Taormina. Torna il sereno tra Palazzo dei Giurati e MessinAmbiente: il Comune ha versato 220mila euro nelle casse della società mista

Si allentano le tensioni tra il Comune di Taormina e MessinaAmbiente che gestisce il servizio di raccolta e smaltimento dei rifiuti. Motivo del contendere, come accade ormai da anni, sono i debiti che Palazzo dei Giurati ha nei confronti della società mista, che dal canto suo si trova in una situazione finanziaria abbastanza complessa. La Casa municipale però nei giorni scorsi ha versato una quota da 220 mila euro consentendo così a MessinAmbiente di respirare e di poter garantire la puntualità nel pagamento degli stipendi. Solo nelle scorse settimane infatti i lavoratori si erano detti pronti ad uno sciopero eclatante. Intanto arrivano buone notizie anche per i cittadini: a breve sarà avviata la raccolta dei rifiuti “porta a porta”  che, se applicata in maniera corretta, potrebbe portare un notevole risparmio per le tasche dei taorminesi.
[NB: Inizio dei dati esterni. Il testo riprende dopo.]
(** * Service monitor: a shallow embedding of [network/api-monitor/monitor.py]

    The development follows the Python source top-down: the exceptions the
    probers can meet, the [MonitorStats] dataclass, the three probers of
    [ServiceMonitor], the status printer, the statistics printer and the
    [run] loop with its [finally] block.

    Modelling conventions.
    - Python [int] is [Z]; Python [float] is idealised as an exact rational
      [Q] (latencies, thresholds, the uptime percentage), so the interval,
      the timeout and the threshold of a monitor are finite numbers here.
      The calls that refuse some floats ([sock.settimeout], [time.sleep])
      can raise.
    - Python [str] is [string]; [Optional[str]] is [option string].  What
      [int] and [str.isdigit] make of text outside ASCII is left to the
      interpreter, as is the limit on the digits [int] converts.
    - Everything the process gets from outside (the HTTP library, sockets,
      the ping subprocess, the clocks, the log file, the interrupt signal) is
      given by an explicit [world] record, one per loop iteration.
    - Code that can raise runs in the [io] monad below: a log of external
      actions together with either a value or a raised exception.  Writing
      to the terminal is taken not to fail; writing to the log file may. *)

From Stdlib Require Import ZArith QArith Lia List Bool String Ascii.
From Stdlib Require Import DecimalString Qround.
Import ListNotations.

Local Open Scope string_scope.
Local Open Scope Z_scope.

(* ------------------------------------------------------------------------- *)
(** ** Exceptions *)

(** The exception classes that occur in the module.  All of them derive from
    [Exception]: SIGINT is rebound to [_signal_handler] in [__init__], so no
    [KeyboardInterrupt] is ever raised inside a probe. *)
Inductive exn_class : Type :=
| ValueError
| IndexError
| ZeroDivisionError
| StatisticsError
| UnicodeDecodeError
| OverflowError
| OSError
| RequestsReadTimeout        (* requests.exceptions.ReadTimeout *)
| RequestsConnectTimeout     (* both a ConnectionError and a Timeout *)
| RequestsConnectionError    (* requests.exceptions.ConnectionError *)
| RequestsException          (* any other RequestException *)
| SocketTimeout              (* socket.timeout *)
| SocketGaierror             (* socket.gaierror *)
| TimeoutExpired             (* subprocess.TimeoutExpired *)
| RuntimeError.

Record exn : Type := mk_exn { exn_cls : exn_class; exn_str : string }.

(** [isinstance] tests used by the [except] clauses. *)
Definition is_requests_Timeout (e : exn) : bool :=
  match exn_cls e with
  | RequestsReadTimeout | RequestsConnectTimeout => true
  | _ => false
  end.

Definition is_requests_ConnectionError (e : exn) : bool :=
  match exn_cls e with
  | RequestsConnectTimeout | RequestsConnectionError => true
  | _ => false
  end.

Definition is_socket_timeout (e : exn) : bool :=
  match exn_cls e with SocketTimeout => true | _ => false end.

Definition is_socket_gaierror (e : exn) : bool :=
  match exn_cls e with SocketGaierror => true | _ => false end.

Definition is_TimeoutExpired (e : exn) : bool :=
  match exn_cls e with TimeoutExpired => true | _ => false end.

Inductive result (A : Type) : Type :=
| Ok (a : A)
| Raise (e : exn).
Arguments Ok {A} a.
Arguments Raise {A} e.

(* ------------------------------------------------------------------------- *)
(** ** Strings: the builtins the module uses *)

Definition str_of_Z (z : Z) : string := NilZero.string_of_int (Z.to_int z).

(** [needle in s] *)
Fixpoint str_in (needle s : string) : bool :=
  String.prefix needle s ||
  match s with
  | EmptyString => false
  | String _ s' => str_in needle s'
  end.

(** [s.rsplit(c, 1)] for a one-character separator: the pieces around the
    last occurrence of [c], or the whole string when [c] does not occur. *)
Fixpoint rsplit1 (c : ascii) (s : string) : list string :=
  match s with
  | EmptyString => [EmptyString]
  | String a s' =>
      match rsplit1 c s' with
      | [h; p] => [String a h; p]
      | _ => if Ascii.eqb a c then [EmptyString; s'] else [s]
      end
  end.

(** [s.split(sep)] for a non-empty separator. *)
Fixpoint split_go (sep : string) (skip : nat) (acc s : string) : list string :=
  match s with
  | EmptyString => [acc]
  | String a s' =>
      match skip with
      | S k => split_go sep k acc s'
      | O =>
          if String.prefix sep s
          then acc :: split_go sep (String.length sep - 1) EmptyString s'
          else split_go sep 0 (acc ++ String a EmptyString) s'
      end
  end.

Definition str_split (sep s : string) : list string :=
  split_go sep 0 EmptyString s.

(** [s.replace(old, '')] *)
Definition str_remove (old s : string) : string :=
  String.concat EmptyString (str_split old s).

(** ASCII white space as [str.isspace] sees it. *)
Definition is_space (a : ascii) : bool :=
  let n := nat_of_ascii a in
  (Nat.leb 9 n && Nat.leb n 13) || (Nat.leb 28 n && Nat.leb n 32).

(** [s.split()] *)
Fixpoint split_ws_go (acc s : string) : list string :=
  match s with
  | EmptyString => match acc with EmptyString => [] | _ => [acc] end
  | String a s' =>
      if is_space a
      then match acc with
           | EmptyString => split_ws_go EmptyString s'
           | _ => acc :: split_ws_go EmptyString s'
           end
      else split_ws_go (acc ++ String a EmptyString) s'
  end.

Definition str_split_ws (s : string) : list string := split_ws_go EmptyString s.

(** [l[i]], raising [IndexError] out of range (non-negative indices). *)
Definition py_index {A} (l : list A) (i : nat) : result A :=
  match nth_error l i with
  | Some a => Ok a
  | None => Raise (mk_exn IndexError "list index out of range")
  end.

(** [repr(s)] of ASCII text, as it appears in the message of [int]. *)
Definition hex_digit (n : nat) : ascii :=
  nth n (list_ascii_of_string "0123456789abcdef") "0"%char.

Definition backslash : ascii := ascii_of_nat 92.
Definition double_quote : ascii := ascii_of_nat 34.

Definition repr_char (quote a : ascii) : string :=
  let n := nat_of_ascii a in
  if Ascii.eqb a quote || Ascii.eqb a backslash
  then String backslash (String a EmptyString)
  else if Nat.eqb n 9 then String backslash "t"
  else if Nat.eqb n 10 then String backslash "n"
  else if Nat.eqb n 13 then String backslash "r"
  else if Nat.ltb n 32 || Nat.eqb n 127
       then String backslash
              (String "x" (String (hex_digit (n / 16))
                             (String (hex_digit (n mod 16)) EmptyString)))
  else String a EmptyString.

Definition py_repr (s : string) : string :=
  let l := list_ascii_of_string s in
  let quote :=
    if existsb (Ascii.eqb "'") l && negb (existsb (Ascii.eqb double_quote) l)
    then double_quote else "'"%char in
  String quote
    (String.concat EmptyString (map (repr_char quote) l) ++ String quote EmptyString).

(** [int(s)] and [s.isdigit()] follow the Unicode tables of the interpreter.
    On ASCII text both are written out below; on any other text they are
    what the interpreter answers, given by [int_non_ascii] (the value, or
    the message of the [ValueError]) and [isdigit_non_ascii].
    [int_max_str_digits] is
    [sys.get_int_max_str_digits()], the limit on the number of digits [int]
    converts: 4300 unless changed, 0 when switched off. *)
Record builtins : Type := mk_builtins
  { int_max_str_digits : nat;
    int_non_ascii : string -> Z + string;
    isdigit_non_ascii : string -> bool }.

Definition is_ascii (s : string) : bool :=
  forallb (fun a => Nat.ltb (nat_of_ascii a) 128) (list_ascii_of_string s).

Definition is_digit (a : ascii) : bool :=
  let n := nat_of_ascii a in Nat.leb 48 n && Nat.leb n 57.

Definition digit_val (a : ascii) : Z := Z.of_nat (nat_of_ascii a) - 48.

(** The white space [int] skips around an ASCII literal: tab, line feed,
    vertical tab, form feed, carriage return and the space. *)
Definition is_int_space (a : ascii) : bool :=
  let n := nat_of_ascii a in
  (Nat.leb 9 n && Nat.leb n 13) || Nat.eqb n 32.

Fixpoint drop_int_space (l : list ascii) : list ascii :=
  match l with
  | a :: l' => if is_int_space a then drop_int_space l' else l
  | [] => []
  end.

Definition strip_int (l : list ascii) : list ascii :=
  rev (drop_int_space (rev (drop_int_space l))).

(** The run of digits and underscores at the head of a literal: its value,
    the number of its digits and what follows it; [RunBad] when two
    underscores meet or an underscore ends the run. *)
Inductive digit_run : Type :=
| RunBad
| RunEnd (value : Z) (digits : nat) (rest : list ascii).

Fixpoint scan_digits (acc : Z) (digits : nat) (after_underscore : bool)
    (l : list ascii) : digit_run :=
  match l with
  | [] => if after_underscore then RunBad else RunEnd acc digits []
  | a :: l' =>
      if is_digit a then scan_digits (10 * acc + digit_val a) (S digits) false l'
      else if Ascii.eqb a "_"
           then if after_underscore then RunBad else scan_digits acc digits true l'
           else if after_underscore then RunBad else RunEnd acc digits l
  end.

Inductive int_literal : Type :=
| IntValue (z : Z)
| IntInvalid
| IntTooLong (digits : nat).

(** The optional sign of a literal, and what follows it. *)
Definition int_sign (l : list ascii) : bool * list ascii :=
  match l with
  | "-"%char :: l' => (true, l')
  | "+"%char :: l' => (false, l')
  | _ => (false, l)
  end.

Definition starts_with_underscore (l : list ascii) : bool :=
  match l with
  | "_"%char :: _ => true
  | _ => false
  end.

(** [int(s)] on ASCII text: surrounding white space, an optional sign, then
    decimal digits that may be grouped by single underscores.  A run of more
    than [limit] digits is refused when it is longer than 640 digits, the
    length below which the limit is not looked at. *)
Definition parse_int (limit : nat) (s : string) : int_literal :=
  let '(negative, body) := int_sign (strip_int (list_ascii_of_string s)) in
  if starts_with_underscore body then IntInvalid
  else
    match scan_digits 0 0 false body with
    | RunBad => IntInvalid
    | RunEnd value digits rest =>
        if Nat.eqb digits 0 then IntInvalid
        else if Nat.ltb 640 digits && Nat.ltb 0 limit && Nat.ltb limit digits
             then IntTooLong digits
        else match rest with
             | [] => IntValue (if negative then - value else value)
             | _ => IntInvalid
             end
    end.

Definition py_int (b : builtins) (s : string) : result Z :=
  if is_ascii s then
    match parse_int (int_max_str_digits b) s with
    | IntValue z => Ok z
    | IntInvalid =>
        Raise (mk_exn ValueError
                 ("invalid literal for int() with base 10: " ++ py_repr s))
    | IntTooLong digits =>
        Raise (mk_exn ValueError
                 ("Exceeds the limit ("
                  ++ str_of_Z (Z.of_nat (int_max_str_digits b))
                  ++ " digits) for integer string conversion: value has "
                  ++ str_of_Z (Z.of_nat digits)
                  ++ " digits; use sys.set_int_max_str_digits() to increase the limit"))
    end
  else match int_non_ascii b s with
       | inl z => Ok z
       | inr message => Raise (mk_exn ValueError message)
       end.

(** [s.isdigit()]: on ASCII text, not empty and decimal digits only. *)
Definition str_isdigit (b : builtins) (s : string) : bool :=
  if is_ascii s then
    match s with
    | EmptyString => false
    | _ => forallb is_digit (list_ascii_of_string s)
    end
  else isdigit_non_ascii b s.

(** f-string rendering of an [Optional[str]]: [None] prints as [None]. *)
Definition fmt_optional_str (o : option string) : string :=
  match o with
  | Some s => s
  | None => "None"
  end.

(** Truthiness of an [Optional[str]]: [None] and the empty string are false. *)
Definition str_truthy (o : option string) : bool :=
  match o with
  | Some (String _ _) => true
  | _ => false
  end.

(** [o if o else dflt] *)
Definition str_or (o : option string) (dflt : string) : string :=
  if str_truthy o then fmt_optional_str o else dflt.

(* ------------------------------------------------------------------------- *)
(** ** Numbers: the builtins the module uses *)

(** [x > y] on floats. *)
Definition Qgtb (x y : Q) : bool := negb (Qle_bool x y).

(** [int(x)] on a finite float: truncation towards zero. *)
Definition Qtrunc (x : Q) : Z :=
  if Qle_bool 0 x then Qfloor x else Qceiling x.

(** [a / b] on ints: true division, [ZeroDivisionError] when [b] is zero. *)
Definition py_truediv (a b : Z) : result Q :=
  if b =? 0 then Raise (mk_exn ZeroDivisionError "division by zero")
  else Ok (inject_Z a / inject_Z b)%Q.

Definition Qsum (l : list Q) : Q := fold_left Qplus l 0%Q.

Definition Qminb (x y : Q) : Q := if Qle_bool x y then x else y.
Definition Qmaxb (x y : Q) : Q := if Qle_bool x y then y else x.

(** [min(l)] and [max(l)]: [ValueError] on an empty list. *)
Definition py_min (l : list Q) : result Q :=
  match l with
  | [] => Raise (mk_exn ValueError "min() arg is an empty sequence")
  | x :: l' => Ok (fold_left Qminb l' x)
  end.

Definition py_max (l : list Q) : result Q :=
  match l with
  | [] => Raise (mk_exn ValueError "max() arg is an empty sequence")
  | x :: l' => Ok (fold_left Qmaxb l' x)
  end.

Fixpoint insert_sorted (x : Q) (l : list Q) : list Q :=
  match l with
  | [] => [x]
  | y :: l' => if Qle_bool x y then x :: l else y :: insert_sorted x l'
  end.

Definition sorted (l : list Q) : list Q := fold_right insert_sorted [] l.

(** [statistics.mean] and [statistics.median]. *)
Definition statistics_mean (l : list Q) : result Q :=
  match l with
  | [] => Raise (mk_exn StatisticsError "mean requires at least one data point")
  | _ => Ok (Qsum l / inject_Z (Z.of_nat (List.length l)))%Q
  end.
(** X21. A generated invite code opens the invite page. A token of at
    least 6 symbols, so the 28 of the call site and the 24 of the
    default, has no white space to trim, and the invite page sends both
    lookups with exactly the token that the link shown on the manage
    page ends with. *)
Theorem generated_token_opens_invite_page
  (random : nat -> byte) (len : nat) (origin : jsstring) (pn : Manage.Panel)
  (getPublicUrl : jsstring -> jsstring)
  (guest_resp : Invite.response Invite.Entry)
  (art_resp : Invite.response Invite.ArtworkRowFromRPC)
  (guest_first : bool) (pg : Invite.Page) (calls : list Invite.call) :
  (6 <= len)%nat ->
  let token := Manage.makeToken random len in
  Manage.inviteLink (Some origin) (Manage.setInviteToken token pn)
  = origin ++ lit "/invite/" ++ token
  /\ trim token = token
  /\ snd (Invite.loadAll getPublicUrl token guest_resp art_resp guest_first
            pg calls)
     = calls ++ [Invite.get_guestbook_entries_by_token token;
                 Invite.get_artworks_by_token token].
Proof.
  intros Hlen token.
  pose proof (ManageInviteFacts.makeToken_length random len) as Hl.
  pose proof (ManageInviteFacts.makeToken_symbols random len) as Hsym.
  fold token in Hl, Hsym.
  assert (Htrim : trim token = token).
  { destruct token as [|c s] eqn:E; [reflexivity|].
    destruct (exists_last (l := c :: s) ltac:(discriminate))
      as (front & c' & Hlast).
    apply (UploadMore.trim_unpadded c s front c' Hlast).
    - apply alphabet_no_white_space.
      exact (Forall_inv Hsym).
    - apply alphabet_no_white_space.
      rewrite Hlast in Hsym. apply Forall_app in Hsym.
      exact (Forall_inv (proj2 Hsym)). }
  split.
  { unfold Manage.inviteLink. cbn [Manage.inviteToken Manage.setInviteToken].
    destruct token; [cbn in Hl; lia|reflexivity]. }
  split; [exact Htrim|].
  apply InviteFacts.loadAll_valid. rewrite Htrim, Hl. exact Hlen.
Qed.

Lemma generated_token_opens_invite_page_witness :
  trim (Manage.makeToken Samples.counting 28)
  = Manage.makeToken Samples.counting 28.
Proof.
  exact (proj1 (proj2 (generated_token_opens_invite_page Samples.counting 28
                         (lit "https://kids.example") Samples.panel0
                         (fun v => v)
                         {| Invite.data := None; Invite.error := None |}
                         {| Invite.data := None; Invite.error := None |}
                         true
                         {| Invite.artworks := []; Invite.entries := [];
                            Invite.status := []; Invite.debug := [];
                            Invite.loading := true |}
                         [] ltac:(lia)))).
Defined.

End CrossPageFacts.

(* ===================================================================== *)
(** ** Login and password pages *)
(* ===================================================================== *)

Module LoginFacts.
Import JS Login.
(** * FocusMark: coordination, activation and theme reconciliation

    A shallow embedding of the FocusMark VS Code extension
    (ThemeManager.ts, FocusMarkManager.ts, ConfigurationManager.ts,
    WindowIdentifier.ts) and the properties of its specification.

    Conventions of the embedding:
    - a JavaScript object used as a string-keyed record is a
      [gmap string jsval]; an own property whose value is [undefined] is a
      key bound to [VUndef], a missing property is an unbound key;
    - every [async] method is run to completion: one call is one state
      transformer, the interleavings of the event loop are the order in
      which the transformers are applied;
    - logging is omitted, it has no effect on the state. *)

From Stdlib Require Import Ascii QArith Qround Lqa.
From stdpp Require Import base strings gmap list sorting pretty.

Local Open Scope Z_scope.

(** ** JavaScript values held by a colour customization record *)

Inductive jsval : Type :=
  | VUndef
  | VNull
  | VStr (s : string).

#[global] Instance jsval_eq_dec : EqDecision jsval.
Proof. solve_decision. Defined.

(** [o[k]]: reading a missing property yields [undefined]. *)
Definition js_get (o : gmap string jsval) (k : string) : jsval :=
  default VUndef (o !! k).

(** [Object.prototype.hasOwnProperty.call(o, k)]. *)
Definition hasOwnProperty (o : gmap string jsval) (k : string) : bool :=
  bool_decide (is_Some (o !! k)).

(** [a !== b] on values that are strings, [null] or [undefined]. *)
Definition js_strict_ne (a b : jsval) : bool := bool_decide (a ≠ b).

(** [{ ...a, ...b }]: the properties of [b] win. *)
Definition spread (a b : gmap string jsval) : gmap string jsval := b ∪ a.

(** [v || {}] for an optional record. *)
Definition or_empty (v : option (gmap string jsval)) : gmap string jsval :=
  default ∅ v.

(** Truthiness of a [string | undefined] slot. *)
Definition truthy_str (v : option string) : bool :=
  match v with
  | Some s => negb (bool_decide (s = ""))
  | None => false
  end.

(** ** ThemeManager.ts: constants *)

Definition AFFECTED_ELEMENTS : list string :=
  [ "titleBar.activeBackground";
    "titleBar.activeForeground";
    "titleBar.inactiveBackground";
    "titleBar.inactiveForeground";
    "activityBar.background";
    "activityBar.foreground";
    "activityBar.inactiveForeground";
    "activityBar.border";
    "statusBar.background";
    "statusBar.foreground";
    "statusBar.border";
    "tab.activeBorderTop";
    "sideBar.border";
    "input.border";
    "focusBorder" ].

Definition MINIMAL_ELEMENTS : list string :=
  [ "titleBar.activeBackground";
    "titleBar.activeForeground";
    "titleBar.inactiveBackground";
    "titleBar.inactiveForeground" ].

(** ** The host: configuration targets and the [workbench.colorCustomizations]
    setting as [inspect] shows it, one optional record per scope. *)

Inductive ConfigurationTarget : Type :=
  | Global
  | Workspace
  | WorkspaceFolder.

#[global] Instance ConfigurationTarget_eq_dec : EqDecision ConfigurationTarget.
Proof. solve_decision. Defined.

Record Inspect : Type := mkInspect {
  globalValue : option (gmap string jsval);
  workspaceValue : option (gmap string jsval);
  workspaceFolderValue : option (gmap string jsval)
}.

#[global] Instance Inspect_eq_dec : EqDecision Inspect.
Proof. solve_decision. Defined.

Definition inspect_target (i : Inspect) (t : ConfigurationTarget)
  : option (gmap string jsval) :=
  match t with
  | Global => globalValue i
  | Workspace => workspaceValue i
  | WorkspaceFolder => workspaceFolderValue i
  end.

Definition set_target (i : Inspect) (t : ConfigurationTarget)
    (v : option (gmap string jsval)) : Inspect :=
  match t with
  | Global => mkInspect v (workspaceValue i) (workspaceFolderValue i)
  | Workspace => mkInspect (globalValue i) v (workspaceFolderValue i)
  | WorkspaceFolder => mkInspect (globalValue i) (workspaceValue i) v
  end.

(** ** ConfigurationManager.ts

    A JavaScript number is a rational (every finite double is one), an
    infinity or NaN; a raw setting is any JSON-like value. *)

Inductive jsnum : Type :=
  | NaN
  | PosInf
  | NegInf
  | Num (q : Q).

Inductive JsAny : Type :=
  | JUndefined
  | JNull
  | JBool (b : bool)
  | JNumber (n : jsnum)
  | JString (s : string)
  | JObject.

(** [a < b] and [a > b] on numbers: false as soon as one side is NaN. *)
Definition js_lt (a b : jsnum) : bool :=
  match a, b with
  | NaN, _ | _, NaN => false
  | _, NegInf => false
  | NegInf, _ => true
  | PosInf, _ => false
  | Num _, PosInf => true
  | Num x, Num y => if Qlt_le_dec x y then true else false
  end.

Definition js_gt (a b : jsnum) : bool := js_lt b a.

(** [Math.round]: the nearest integer, a tie going up. *)
Definition Math_round (n : jsnum) : jsnum :=
  match n with
  | Num q => Num (inject_Z (Qfloor (q + (1 # 2))))
  | other => other
  end.

(** The settings of the [focusmark] section the modelled code reads, as
    [config.get(key)] returns them without a default: [None] and
    [JUndefined] stand for a setting that is not set. *)
Record WorkspaceConfiguration : Type := mkWorkspaceConfiguration {
  raw_enabled : option bool;
  raw_enableColors : option bool;
  raw_keepInactiveWindowColors : option bool;
  raw_fullColorMode : JsAny;
  raw_minimalMode : JsAny;
  raw_activeApplyDelay : JsAny;
  raw_coordinationScope : option string
}.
Sul fronte dell’opposizione invece, il consigliere indipendente Alessandra Caltabiano continua a sollecitare l’amministrazione a fare chiarezza sulla reale situazione debitoria del Comune nei confronti di MessinAmbiente: “La società mista – evidenzia la Caltabiano – non solo minaccia l’interruzione del servizio, ma anche un’istanza per provvedimento d’urgenza al competente tribunale”. Insomma il consigliere vuole vederci chiaro anche sulle modalità che l’amministrazione Giardina intende utilizzare per saldare il debito con MessinAmbiente che, ricorda la Caltabiano, ammonta a 1.134.000,00.